Recommandation 8.4.1

  • Pour permettre aux entités politiques de recevoir et d'utiliser des contributions en cryptomonnaies tout en préservant la transparence, exiger expressément dans la Loi que toutes les contributions en cryptomonnaies reçues par des entités politiques fédérales soient déclarées et fassent l'objet d'un reçu. Toutes les contributions en cryptomonnaies, quelle que soit leur valeur, doivent faire l'objet d'un reçu.
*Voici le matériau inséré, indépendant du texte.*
(* ===== verification/Delivery.v ===== *)
(** Delivery: the two intake roads and the sender of the agent,
    [cmd/mockingbird/intake.go], [sender.go] and [auth.go], over the queue, the
    ledger, the position store, the claim tracker, the tailer and the client.

    Each goroutine of the agent is a process ([Process]) over one shared
    state; an operation is one call under a mutex. The state also keeps the
    history the theorems speak of: what birdcage answered ([told]), the ids
    offered to the queue ([offered]) and evicted from it ([evicted]), and the
    lines each session of the log road entered in its ledger ([sLines]); no
    operation reads it. Loops that poll run on fuel, so that a run is any
    finite part of an execution. *)
From S2P Require Import Prelude GoBase MemQueue Position Ledger Claims Client LineReader Tailer Events Process.
#[local] Open Scope Z_scope.

(** ** The shared state *)

(** A session of the log road: its ledger, its context and the channel its
    tailer closes. *)
Record session : Type := mkSession {
  sLedger : ledger;
  sResume : option Position;
  sCancelled : bool;
  sDone : bool;
  sLines : list (string * Position);
}.

(** [Intake], the token store, the position file and birdcage. [ledgerPtr]
    names a session. *)
Record intake (Q S : Type) : Type := mkIntake {
  Queue : Q;
  sessions : list session;
  ledgerPtr : nat;
  collisionsBase : Z;
  lastEventID : option string;
  claims : claimTracker;
  posFile : pos_file;
  stopped : bool;
  current : string;
  server : S;
  told : list BatchResult;
  offered : list string;
  evicted : list string;
}.
Arguments mkIntake {Q S}.
Arguments Queue {Q S}. Arguments sessions {Q S}. Arguments ledgerPtr {Q S}. Arguments collisionsBase {Q S}.
Arguments lastEventID {Q S}. Arguments claims {Q S}. Arguments posFile {Q S}. Arguments stopped {Q S}.
Arguments current {Q S}. Arguments server {Q S}. Arguments told {Q S}. Arguments offered {Q S}. Arguments evicted {Q S}.

(** What the outside answers: a timer, a cancelled context, a closed channel,
    the directory and its files, one round of the live file, and whether a
    file operation worked. *)
Inductive input : Type :=
| Fires
| Cancelled
| Ended
| Files (cands : list candidate) (openf : candidate -> option opened)
| Round (e : poll_env)
| Works (b : bool).

Definition lowWaterNumerator : Z := 3.
Definition lowWaterDenominator : Z := 4.

(** The settings [NewIntake] works out. *)
Record settings : Type := mkSettings {
  maxEvents : Z;
  lowWater : Z;
  logPath : string;
  tailerConfig : Tailer.Config;
}.

Section delivery.
Context (sha256 : bytes -> bytes) {json : Json} {Q S : Type} `{!EventQueue Q} (post : string -> S -> list CEvent -> S * outcome).
Context (cfg : settings).

Notation world := (intake Q S).
Notation go := (proc (intake Q S) input).

(** ** Updates of the shared state *)

Definition set_queue (q : Q) (w : world) : world :=
  mkIntake q (sessions w) (ledgerPtr w) (collisionsBase w) (lastEventID w) (claims w) (posFile w)
    (stopped w) (current w) (server w) (told w) (offered w) (evicted w).
Definition set_sessions (ss : list session) (w : world) : world :=
  mkIntake (Queue w) ss (ledgerPtr w) (collisionsBase w) (lastEventID w) (claims w) (posFile w)
    (stopped w) (current w) (server w) (told w) (offered w) (evicted w).
Definition set_claims (c : claimTracker) (w : world) : world :=
  mkIntake (Queue w) (sessions w) (ledgerPtr w) (collisionsBase w) (lastEventID w) c (posFile w)
    (stopped w) (current w) (server w) (told w) (offered w) (evicted w).
Definition on_session (s : nat) (f : session -> session) (w : world) : world :=
  set_sessions (alter f s (sessions w)) w.
Definition on_ledger (f : ledger -> ledger) (x : session) : session :=
  mkSession (f (sLedger x)) (sResume x) (sCancelled x) (sDone x) (sLines x).

(** [Queue.Push]; the events it evicts go to the history. *)
Definition push (e : Event) (w : world) : bool * world :=
  let '(q, ok) := eq_push (Queue w) e in
  (ok, mkIntake q (sessions w) (ledgerPtr w) (collisionsBase w) (lastEventID w) (claims w) (posFile w)
         (stopped w) (current w) (server w) (told w) (offered w ++ [ID e])
         (evicted w ++ (ID <$> filter (fun x => x ∉ eq_events q) (eq_events (Queue w))))).

(** [ldg.Append] on the session's ledger. *)
Definition append (s : nat) (id : string) (pos : Position) : world -> world :=
  on_session s (fun x => mkSession (Append (sLedger x) id pos) (sResume x) (sCancelled x) (sDone x)
                           (sLines x ++ [(id, pos)])).

(** [ldg.Resolve] with one of its two verdicts, for which it never panics. *)
Definition resolve (s : nat) (id : string) (v : Z) : world -> world :=
  on_session s (on_ledger (fun l => default l (Resolve l id v))).

(** [ldg.Advance] *)
Definition advance (s : nat) (w : world) : option Position * world :=
  match sessions w !! s with
  | None => (None, w)
  | Some x => let '(l, pos) := Advance (sLedger x) in (pos, on_session s (on_ledger (fun _ => l)) w)
  end.

Definition cancel (s : nat) : world -> world :=
  on_session s (fun x => mkSession (sLedger x) (sResume x) true (sDone x) (sLines x)).
Definition close_done (s : nat) : world -> world :=
  on_session s (fun x => mkSession (sLedger x) (sResume x) (sCancelled x) true (sLines x)).

Definition session_done (s : nat) (w : world) : bool :=
  match sessions w !! s with Some x => sDone x | None => false end.
(** [sessionCtx.Err() != nil]: cancelled itself, or with the agent. *)
Definition session_ctx (s : nat) (w : world) : bool :=
  stopped w || match sessions w !! s with Some x => sCancelled x | None => false end.

(** ** Waiting *)

(** [select] between a context and a timer; the continuation is told whether
    the context won. *)
Definition select_ctx (ctx : world -> bool) (k : bool -> go) : go :=
  Ask (fun w a => match a with Fires => true | Cancelled => ctx w | _ => false end)
      (fun a => k (match a with Cancelled => true | _ => false end)).

(** The polling loop of [waitForRoom]. *)
Fixpoint room_loop (fuel : nat) (ctx : world -> bool) (k : bool -> go) : go :=
  match fuel with
  | O => Done
  | Datatypes.S fuel =>
      Act (look (fun w => lowWater cfg <=? Z.of_nat (eq_depth (Queue w)))) (fun full : bool =>
        if full then select_ctx ctx (fun c => if c then k false else room_loop fuel ctx k)
        else k true)
  end.

(** [waitForRoom]: [true] for its nil, [false] for the context's error. *)
Definition waitForRoom (fuel : nat) (ctx : world -> bool) (k : bool -> go) : go :=
  Act (look (fun w => Z.of_nat (eq_depth (Queue w)) <? maxEvents cfg)) (fun room : bool =>
    if room then k true else room_loop fuel ctx k).

(** ** The intake roads *)

Definition observeClaim (id : string) (message : bytes) (k : go) : go :=
  Act (look (fun w => active (claims w))) (fun a : bool =>
    if a then
      match ExtractFields message with
      | Err _ => k
      | Ok fields =>
          Act (effect (fun w => set_claims (observe (claims w) id (fService fields) (fSourceIP fields)) w))
            (fun _ => k)
      end
    else k).

Definition webhookHandler (body : bytes) : go :=
  match IDFromWebhookBody sha256 body with
  | Err _ => Done
  | Ok (id, message) => observeClaim id message (Act (push (mkEvent id message)) (fun _ => Done))
  end.

Definition SubmitPortscanEvent (message : bytes) : go :=
  match IDFromEmittedMessage sha256 message with
  | Err _ => Done
  | Ok id => observeClaim id message (Act (push (mkEvent id message)) (fun _ => Done))
  end.

Definition SubmitSNMPEvent (message : bytes) : go :=
  match IDFromEmittedMessage sha256 message with
  | Err _ => Done
  | Ok id => Act (push (mkEvent id message)) (fun _ => Done)
  end.

Definition SubmitSMBEvent (fuel : nat) (message : bytes) : go :=
  waitForRoom fuel stopped (fun room =>
    if room then
      match IDFromEmittedMessage sha256 message with
      | Err _ => Done
      | Ok id => Act (push (mkEvent id message)) (fun _ => Done)
      end
    else Done).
Seules les contributions en cryptomonnaies qui répondent à ces exigences de transparence pourront être utilisées par les entités politiques.
  • Les moyens de contribution non traçables tels que les cartes de crédit prépayées, les mandats et les cartes-cadeaux devraient être interdits. Les petites contributions en espèces de moins de 20 $ devraient continuer à être autorisées.

Notes de bas de page

1Seulement 50 signatures sont requises dans les circonscriptions rurales et éloignées énumérées à l'annexe 3 de la Loi.